I have to disagree with Oldryder regarding sealing "any granite that hasn't been resined". As Sail-away has noted in her research, a non-absorptive granite like Absolute Black, Uba Tuba, or Volga Blue, will not benefit from sealant. Sealant will actually mar those stones' appearance with streaks, hazing, and film until the sealer is removed.

I am going to quote Stonegirl, another member of the Kitchens Forum: "Not all stones need sealer. Stones like Blue Pearl, Ubatuba, Black Galaxy, Verde Peacock, Verde Butterfly, Platinum Pearl and many others are too dense to absorb any liquids - sealers included. Sealers only protect stone from staining through absorption, so in stones with low absorption co-efficients, sealing would be superfluous. Sealing dense stones could lead to nasty results, such as streaking and ghost etching, so DO NOT go by the motto of "seal it anyway, it could not hurt". Rather test your stone for absorption by dripping water on it to see if it darkens any. If the water has no effect on the stone, sealing it is unnecessary."

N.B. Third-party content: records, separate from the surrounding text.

Lemma turn_break_iff line h out :
  (exists out', turn unicode_lower invoke line h out = Break out') <->
  In (lower unicode_lower (strip line)) sentinels.
Proof.
  split.
  - intros [out' H].
    destruct (sentinel_dec (lower unicode_lower (strip line))); auto.
    rewrite turn_continue in H by assumption. discriminate.
  - intros H. eexists. now apply turn_break.
Qed.

Lemma lstrip_spaces line :
  Forall (fun c => is_space c = true) line -> lstrip line = [].
Proof.
  induction 1 as [|c line Hc _ IH]; simpl; auto. now rewrite Hc.
Qed.

Lemma strip_spaces line :
  Forall (fun c => is_space c = true) line -> strip line = [].
Proof. intros H. unfold strip. now rewrite lstrip_spaces. Qed.

End Turn.

(** C8, as stated, fails: the line "Exit" ends the loop with the farewell
    although it is none of the four sentinels. *)
Lemma turn_break_on_capitalised_exit :
  ~ In (u "Exit") sentinels /\
  forall unicode_lower invoke history out,
    turn unicode_lower invoke (u "Exit") history out
    = Break (print (print (out ++ u "You: ") rule) farewell).
Proof.
  split.
  - intros H. simpl in H. intuition discriminate.
  - intros ul inv h out. now apply turn_break; vm_compute; auto.
Qed.

(** C8, amended: a line ends the loop with the farewell message, the
    script then running to its normal end, exactly when the line stripped of
    surrounding whitespace and lowercased is 'quit', 'exit', 'q' or empty;
    every other line is forwarded, stripped, to the agent with the history,
    both turns are appended to the history and the loop goes on. *)
Theorem turn_ends_on_normalised_sentinel
    (unicode_lower : N -> ustring)
    (invoke : list message -> result (list message))
    (line : ustring) (history : list message) (out : ustring) :
  let user_input := strip line in
  let response := run_agent invoke user_input history in
  let shown := print (out ++ u "You: ") rule in
  ((exists out', turn unicode_lower invoke line history out = Break out') <->
   In (lower unicode_lower user_input) sentinels) /\
  (In (lower unicode_lower user_input) sentinels ->
   turn unicode_lower invoke line history out = Break (print shown farewell)
   /\ forall rest,
        conversation unicode_lower invoke (line :: rest) history out
        = Exited history (print shown farewell)) /\
  (~ In (lower unicode_lower user_input) sentinels ->
   let history' := history ++ [HumanMessage user_input; response] in
   let out' := print (print (shown ++ u "Agent: ") (content response)) rule in
   turn unicode_lower invoke line history out = Continue history' out'
   /\ forall rest,
        conversation unicode_lower invoke (line :: rest) history out
        = conversation unicode_lower invoke rest history' out').
Proof.
  intros user_input response shown. split; [apply turn_break_iff |].
  split.
  - intros Hin. assert (H := turn_break unicode_lower invoke line history out Hin).
    split; [exact H |]. intros rest. simpl. now rewrite H.
  - intros Hin.
    assert (H := turn_continue unicode_lower invoke line history out Hin).
    split; [exact H |]. intros rest. simpl. now rewrite H.
Qed.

I would add to Stonegirl's advice that there is a list of granites and their absorption rates in the link below. To put in perspective, Absolute Black has about the lowest rate, at 0.05-.15%. My Piracema granite is quite low at 0.1-.3%, and has never needed sealing. By contrast, a granite that does need to be sealed is Imperial White with an absorption rate of 0.35-.45%. So, if you do not want to have to seal your granite, find one with a low absorption rate, which therefore won't need sealer.

Sail-away - the Caledonia stone you mentioned is on the linked list showing an absorption rate of 0.1-0.2% - pretty darn low! A similar rate to my Piracema, and I have not sealed it in 7 years, and it looks like the day it was installed.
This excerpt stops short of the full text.